Drugs

, Volume 68, Issue 3, pp 319–337

Adult-Onset Still’s Disease

Pathogenesis, Clinical Manifestations and Therapeutic Advances
Review Article

Abstract

Adult-onset Still’s disease (AOSD) is a rare, systemic inflammatory disease of unknown aetiology, characterized by daily high spiking fevers, evanescent rash and arthritis. Our objective was to review the most recent medical literature regarding advances in the understanding of disease pathogenesis, diagnosis and treatment. There is no single diagnostic test for AOSD, and diagnosis is based on clinical criteria and usually necessitates the exclusion of infectious, neoplastic and autoimmune diseases. Laboratory tests are nonspecific and reflect heightened immunological activity with leukocytosis, elevated acute phase reactants and, in particular, extremely elevated serum ferritin levels. Abnormal serum liver function tests are common, while rheumatoid factor and antinuclear antibodies are usually absent. Recent studies of the pathogenesis of the disease have suggested an important role for cytokines. Interleukin (IL)-1, IL-6 and IL-18, macrophage colony-stimulating factor, interferon-γ and tumour necrosis factor (TNF)-α are all elevated in patients with AOSD. Prognosis depends on the course of the disease and tends to be more favourable when systemic symptoms predominate.
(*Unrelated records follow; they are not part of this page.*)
(** * Joints of build123d: a shallow embedding of [src/build123d/joints.py]

    The five joint classes ([RigidJoint], [RevoluteJoint], [LinearJoint],
    [CylindricalJoint], [BallJoint]), their constructors and their
    [connect_to] methods are embedded as functions on an explicit heap of
    Python objects.  Python [float]s are IEEE binary64 numbers and are
    modelled by Rocq's primitive floats, so comparisons behave as in Python
    (a NaN fails every range check, [inf] is a legal bound).  The ranges,
    positions and angles are annotated [float] in the source; an [int]
    passed for one of them is read as the float of the same value.

    The geometry classes imported with [from build123d import *]
    ([Vector], [Axis], [Plane], [Location], [Rotation]) are not part of the
    file; they are taken as an interface, the class [Kernel].  The
    general statements hold for all its implementations; the closed
    examples run on a symbolic one. *)

From Stdlib Require Import Floats Bool ZArith.
From stdpp Require Import base option gmap strings.

Local Open Scope bool_scope.

(** ** Numbers *)

(** [lo <= x <= hi], Python's chained comparison on a [(min, max)] tuple. *)
Definition in_range (r : float * float) (x : float) : bool :=
  (r.1 <=? x)%float && (x <=? r.2)%float.

(** Strictly below the minimum or strictly above the maximum. *)
Definition outside (r : float * float) (x : float) : bool :=
  (x <? r.1)%float || (r.2 <? x)%float.

(** [sum(range)]: Python's [sum] starts from the integer [0]. *)
Definition py_sum (r : float * float) : float := (0 + r.1 + r.2)%float.

(** ** The geometry kernel, as an interface *)

Class Kernel := {
  Vector : Type;
  Axis : Type;
  Plane : Type;
  Location : Type;
  (* Vector((x, y, z)), v.X, v.Y, v.Z, v + w, v * k, v.rotate(axis, angle) *)
  Vector_xyz : float -> float -> float -> Vector;
  Vector_X : Vector -> float;
  Vector_Y : Vector -> float;
  Vector_Z : Vector -> float;
  Vector_add : Vector -> Vector -> Vector;
  Vector_mul : Vector -> float -> Vector;
  Vector_rotate : Vector -> Axis -> float -> Vector;
  (* Axis(origin, direction), Axis.Z, a.position, a.direction,
     a.is_normal(b), a.located(loc), a.to_location() *)
  Axis_new : Vector -> Vector -> Axis;
  Axis_Z : Axis;
  Axis_position : Axis -> Vector;
  Axis_direction : Axis -> Vector;
  Axis_is_normal : Axis -> Axis -> bool;
  Axis_located : Axis -> Location -> Axis;
  Axis_to_location : Axis -> Location;
  (* Plane(origin=, x_dir=, z_dir=), Plane(origin=, z_dir=), p.x_dir,
     p.to_location() *)
  Plane_new : Vector -> Vector -> Vector -> Plane;
  Plane_new_z : Vector -> Vector -> Plane;
  Plane_x_dir : Plane -> Vector;
  Plane_to_location : Plane -> Location;
  (* Location(), Location(vector), Location(plane), Rotation(x, y, z),
     a * b, a.inverse(), a.relative_to(b), a.orientation *)
  Location_new : Location;
  Location_of_Vector : Vector -> Location;
  Location_of_Plane : Plane -> Location;
  Rotation : float -> float -> float -> Location;
  Location_mul : Location -> Location -> Location;
  Location_inverse : Location -> Location;
  Location_relative_to : Location -> Location -> Location;
  Location_orientation : Location -> Vector
}.

Declare Scope loc_scope.
Delimit Scope loc_scope with loc.
Infix "*" := Location_mul : loc_scope.

(** ** Objects *)

Definition body_id := nat.
Definition joint_id := nat.

(** The attributes each class adds to those of [Joint]. *)

Module RigidJoint.
Section Fields.
Context `{Kernel}.
Record fields := Build { relative_location : Location }.
End Fields.
End RigidJoint.

Module RevoluteJoint.
Section Fields.
Context `{Kernel}.
Record fields := Build {
  range : float * float;
  angle_reference : Vector;
  angle : option float;
  relative_axis : Axis
}.
Definition set_angle (a : option float) (r : fields) : fields :=
  Build (range r) (angle_reference r) a (relative_axis r).
End Fields.
End RevoluteJoint.

Module LinearJoint.
Section Fields.
Context `{Kernel}.
(** [angle] is an attribute only once [connect_to] has assigned it;
    [None] stands for both [None] and the missing attribute. *)
Record fields := Build {
  axis : Axis;
  range : float * float;
  position : option float;
  angle : option float;
  relative_axis : Axis
}.
Definition set_position (p : option float) (r : fields) : fields :=
  Build (axis r) (range r) p (angle r) (relative_axis r).
Definition set_angle (a : option float) (r : fields) : fields :=
  Build (axis r) (range r) (position r) a (relative_axis r).
End Fields.
End LinearJoint.

Module CylindricalJoint.
Section Fields.
Context `{Kernel}.
(** The constructor initialises [linear_position] and
    [rotational_position]; [connect_to] assigns [position] and [angle]. *)
Record fields := Build {
  axis : Axis;
  linear_position : option float;
  rotational_position : option float;
  angle_reference : Vector;
  rotational_range : float * float;
  linear_range : float * float;
  relative_axis : Axis;
  position : option float;
  angle : option float
}.
Definition set_position (p : option float) (r : fields) : fields :=
  Build (axis r) (linear_position r) (rotational_position r)
    (angle_reference r) (rotational_range r) (linear_range r)
    (relative_axis r) p (angle r).
Definition set_angle (a : option float) (r : fields) : fields :=
  Build (axis r) (linear_position r) (rotational_position r)
    (angle_reference r) (rotational_range r) (linear_range r)
    (relative_axis r) (position r) a.
End Fields.
End CylindricalJoint.

Module BallJoint.
Section Fields.
Context `{Kernel}.
Record fields := Build {
  relative_location : Location;
  angle_range : (float * float) * (float * float) * (float * float);
  angle_reference : Plane
}.
End Fields.
End BallJoint.

Section Joints.
Context `{K : Kernel}.

Inductive Subclass :=
  | Rigid (r : RigidJoint.fields)
  | Revolute (r : RevoluteJoint.fields)
  | Linear (r : LinearJoint.fields)
  | Cylindrical (r : CylindricalJoint.fields)
  | Ball (r : BallJoint.fields).

(** A [Joint] object: the attributes of the base class and of every
    subclass ([label], [to_part], [parent], [connected_to]) and the
    subclass's own. *)
Record Joint := Build_Joint {
  label : string;
  to_part : body_id;
  parent : body_id;
  connected_to : option joint_id;
  subclass : Subclass
}.

Definition set_connected_to (c : option joint_id) (j : Joint) : Joint :=
  Build_Joint (label j) (to_part j) (parent j) c (subclass j).
Definition set_subclass (v : Subclass) (j : Joint) : Joint :=
  Build_Joint (label j) (to_part j) (parent j) (connected_to j) v.

(** A [JointBox]: its [location] and its [joints] dictionary. *)
Record Body := Build_Body {
  location : Location;
  joints : gmap string joint_id
}.

Definition set_location (l : Location) (b : Body) : Body :=
  Build_Body l (joints b).
Definition set_joints (d : gmap string joint_id) (b : Body) : Body :=
  Build_Body (location b) d.

(** ** The heap and the monad of Python statements *)

Record Heap := Build_Heap {
  bodies : gmap body_id Body;
  jointobjs : gmap joint_id Joint
}.

Inductive exn := TypeError | ValueError | AttributeError.

(** A statement returns, or raises with the heap as it is at the [raise].
    [Stuck] is no Python run at all: a reference to an object that is not
    in the heap, or a method applied to an object of another class. *)
Inductive Result (A : Type) :=
  | Return (a : A) (h : Heap)
  | Raise (e : exn) (h : Heap)
  | Stuck.
Arguments Return {A} a h.
Arguments Raise {A} e h.
Arguments Stuck {A}.

Definition M (A : Type) : Type := Heap -> Result A.

#[global] Instance M_ret : MRet M := fun A a h => Return a h.
#[global] Instance M_bind : MBind M := fun A B f m h =>
  match m h with
  | Return a h' => f a h'
  | Raise e h' => Raise e h'
  | Stuck => Stuck
  end.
Treatment includes the use of corticosteroids, often in combination with immunosuppressants (e.g. methotrexate, gold, azathioprine, leflunomide, tacrolimus, ciclosporin and cyclophosphamide) and intravenous immunoglobulin. Biological agents (e.g. anti-TNFα, anti-IL-1 and anti-IL-6) have been successfully used in refractory cases. Further progress has been hampered by the rarity and heterogeneity of the disease, which has not permitted the execution of randomized controlled studies.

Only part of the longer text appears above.